(Saved data entries)
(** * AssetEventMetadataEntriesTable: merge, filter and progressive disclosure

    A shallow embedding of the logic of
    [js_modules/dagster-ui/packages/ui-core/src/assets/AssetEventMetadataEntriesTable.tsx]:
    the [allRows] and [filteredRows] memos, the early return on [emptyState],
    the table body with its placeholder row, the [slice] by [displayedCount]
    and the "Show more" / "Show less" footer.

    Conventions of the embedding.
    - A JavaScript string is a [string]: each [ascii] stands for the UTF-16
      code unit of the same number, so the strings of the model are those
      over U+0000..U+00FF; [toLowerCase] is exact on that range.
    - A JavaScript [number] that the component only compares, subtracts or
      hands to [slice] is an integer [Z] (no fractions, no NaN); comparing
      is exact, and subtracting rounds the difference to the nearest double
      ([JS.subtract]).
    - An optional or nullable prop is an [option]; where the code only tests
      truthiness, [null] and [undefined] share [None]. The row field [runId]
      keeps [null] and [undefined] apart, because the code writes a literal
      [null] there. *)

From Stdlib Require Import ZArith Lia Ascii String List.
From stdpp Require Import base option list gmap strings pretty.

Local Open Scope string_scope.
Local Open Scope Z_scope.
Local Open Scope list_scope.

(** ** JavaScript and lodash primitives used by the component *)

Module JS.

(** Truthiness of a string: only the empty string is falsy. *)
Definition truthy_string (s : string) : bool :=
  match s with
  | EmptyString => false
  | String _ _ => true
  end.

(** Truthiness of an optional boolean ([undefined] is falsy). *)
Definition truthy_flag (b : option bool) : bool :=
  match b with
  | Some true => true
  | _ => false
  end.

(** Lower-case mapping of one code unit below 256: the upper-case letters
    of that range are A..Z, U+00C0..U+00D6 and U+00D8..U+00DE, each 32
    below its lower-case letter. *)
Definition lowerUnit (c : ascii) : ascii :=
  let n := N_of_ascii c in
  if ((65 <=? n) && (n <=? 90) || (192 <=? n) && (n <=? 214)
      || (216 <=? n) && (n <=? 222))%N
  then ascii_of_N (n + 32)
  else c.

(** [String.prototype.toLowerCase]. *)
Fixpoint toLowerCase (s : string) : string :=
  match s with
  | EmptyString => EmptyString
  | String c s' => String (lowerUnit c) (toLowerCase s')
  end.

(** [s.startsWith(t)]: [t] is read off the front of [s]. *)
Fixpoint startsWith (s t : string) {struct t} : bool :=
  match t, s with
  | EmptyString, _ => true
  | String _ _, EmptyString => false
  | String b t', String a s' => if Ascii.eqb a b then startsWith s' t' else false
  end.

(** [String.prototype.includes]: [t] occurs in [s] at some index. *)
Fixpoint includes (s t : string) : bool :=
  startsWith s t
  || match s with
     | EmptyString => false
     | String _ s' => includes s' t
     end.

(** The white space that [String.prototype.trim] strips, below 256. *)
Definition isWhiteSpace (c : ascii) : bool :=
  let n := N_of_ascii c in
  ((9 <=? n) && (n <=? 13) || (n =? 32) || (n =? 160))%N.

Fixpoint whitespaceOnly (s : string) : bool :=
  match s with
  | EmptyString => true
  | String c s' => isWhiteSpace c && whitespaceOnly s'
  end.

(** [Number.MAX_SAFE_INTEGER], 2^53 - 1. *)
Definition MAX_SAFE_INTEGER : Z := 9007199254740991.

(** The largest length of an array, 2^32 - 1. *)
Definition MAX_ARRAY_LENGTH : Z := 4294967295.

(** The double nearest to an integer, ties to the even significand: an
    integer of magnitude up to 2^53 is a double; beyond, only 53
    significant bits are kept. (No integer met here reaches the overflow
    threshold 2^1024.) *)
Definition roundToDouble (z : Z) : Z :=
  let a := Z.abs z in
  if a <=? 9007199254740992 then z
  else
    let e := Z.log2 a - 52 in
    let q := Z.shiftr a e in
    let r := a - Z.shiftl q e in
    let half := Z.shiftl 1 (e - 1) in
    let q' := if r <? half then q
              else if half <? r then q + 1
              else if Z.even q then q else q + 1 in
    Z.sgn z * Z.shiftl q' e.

◆ WHAT TO PRODUCE
Could each line above be retyped exactly?

◆ ANSWER SPACE
(** * AssetEventMetadataEntriesTable: merge, filter and progressive disclosure

    A shallow embedding of the logic of
    [js_modules/dagster-ui/packages/ui-core/src/assets/AssetEventMetadataEntriesTable.tsx]:
    the [allRows] and [filteredRows] memos, the early return on [emptyState],
    the table body with its placeholder row, the [slice] by [displayedCount]
    and the "Show more" / "Show less" footer.

    Conventions of the embedding.
    - A JavaScript string is a [string]: each [ascii] stands for the UTF-16
      code unit of the same number, so the strings of the model are those
      over U+0000..U+00FF; [toLowerCase] is exact on that range.
    - A JavaScript [number] that the component only compares, subtracts or
      hands to [slice] is an integer [Z] (no fractions, no NaN); comparing
      is exact, and subtracting rounds the difference to the nearest double
      ([JS.subtract]).
    - An optional or nullable prop is an [option]; where the code only tests
      truthiness, [null] and [undefined] share [None]. The row field [runId]
      keeps [null] and [undefined] apart, because the code writes a literal
      [null] there. *)

From Stdlib Require Import ZArith Lia Ascii String List.
From stdpp Require Import base option list gmap strings pretty.

Local Open Scope string_scope.
Local Open Scope Z_scope.
Local Open Scope list_scope.

(** ** JavaScript and lodash primitives used by the component *)

Module JS.

(** Truthiness of a string: only the empty string is falsy. *)
Definition truthy_string (s : string) : bool :=
  match s with
  | EmptyString => false
  | String _ _ => true
  end.

(** Truthiness of an optional boolean ([undefined] is falsy). *)
Definition truthy_flag (b : option bool) : bool :=
  match b with
  | Some true => true
  | _ => false
  end.

(** Lower-case mapping of one code unit below 256: the upper-case letters
    of that range are A..Z, U+00C0..U+00D6 and U+00D8..U+00DE, each 32
    below its lower-case letter. *)
Definition lowerUnit (c : ascii) : ascii :=
  let n := N_of_ascii c in
  if ((65 <=? n) && (n <=? 90) || (192 <=? n) && (n <=? 214)
      || (216 <=? n) && (n <=? 222))%N
  then ascii_of_N (n + 32)
  else c.

(** [String.prototype.toLowerCase]. *)
Fixpoint toLowerCase (s : string) : string :=
  match s with
  | EmptyString => EmptyString
  | String c s' => String (lowerUnit c) (toLowerCase s')
  end.

(** [s.startsWith(t)]: [t] is read off the front of [s]. *)
Fixpoint startsWith (s t : string) {struct t} : bool :=
  match t, s with
  | EmptyString, _ => true
  | String _ _, EmptyString => false
  | String b t', String a s' => if Ascii.eqb a b then startsWith s' t' else false
  end.

(** [String.prototype.includes]: [t] occurs in [s] at some index. *)
Fixpoint includes (s t : string) : bool :=
  startsWith s t
  || match s with
     | EmptyString => false
     | String _ s' => includes s' t
     end.

(** The white space that [String.prototype.trim] strips, below 256. *)
Definition isWhiteSpace (c : ascii) : bool :=
  let n := N_of_ascii c in
  ((9 <=? n) && (n <=? 13) || (n =? 32) || (n =? 160))%N.

Fixpoint whitespaceOnly (s : string) : bool :=
  match s with
  | EmptyString => true
  | String c s' => isWhiteSpace c && whitespaceOnly s'
  end.

(** [Number.MAX_SAFE_INTEGER], 2^53 - 1. *)
Definition MAX_SAFE_INTEGER : Z := 9007199254740991.

(** The largest length of an array, 2^32 - 1. *)
Definition MAX_ARRAY_LENGTH : Z := 4294967295.

(** The double nearest to an integer, ties to the even significand: an
    integer of magnitude up to 2^53 is a double; beyond, only 53
    significant bits are kept. (No integer met here reaches the overflow
    threshold 2^1024.) *)
Definition roundToDouble (z : Z) : Z :=
  let a := Z.abs z in
  if a <=? 9007199254740992 then z
  else
    let e := Z.log2 a - 52 in
    let q := Z.shiftr a e in
    let r := a - Z.shiftl q e in
    let half := Z.shiftl 1 (e - 1) in
    let q' := if r <? half then q
              else if half <? r then q + 1
              else if Z.even q then q else q + 1 in
    Z.sgn z * Z.shiftl q' e.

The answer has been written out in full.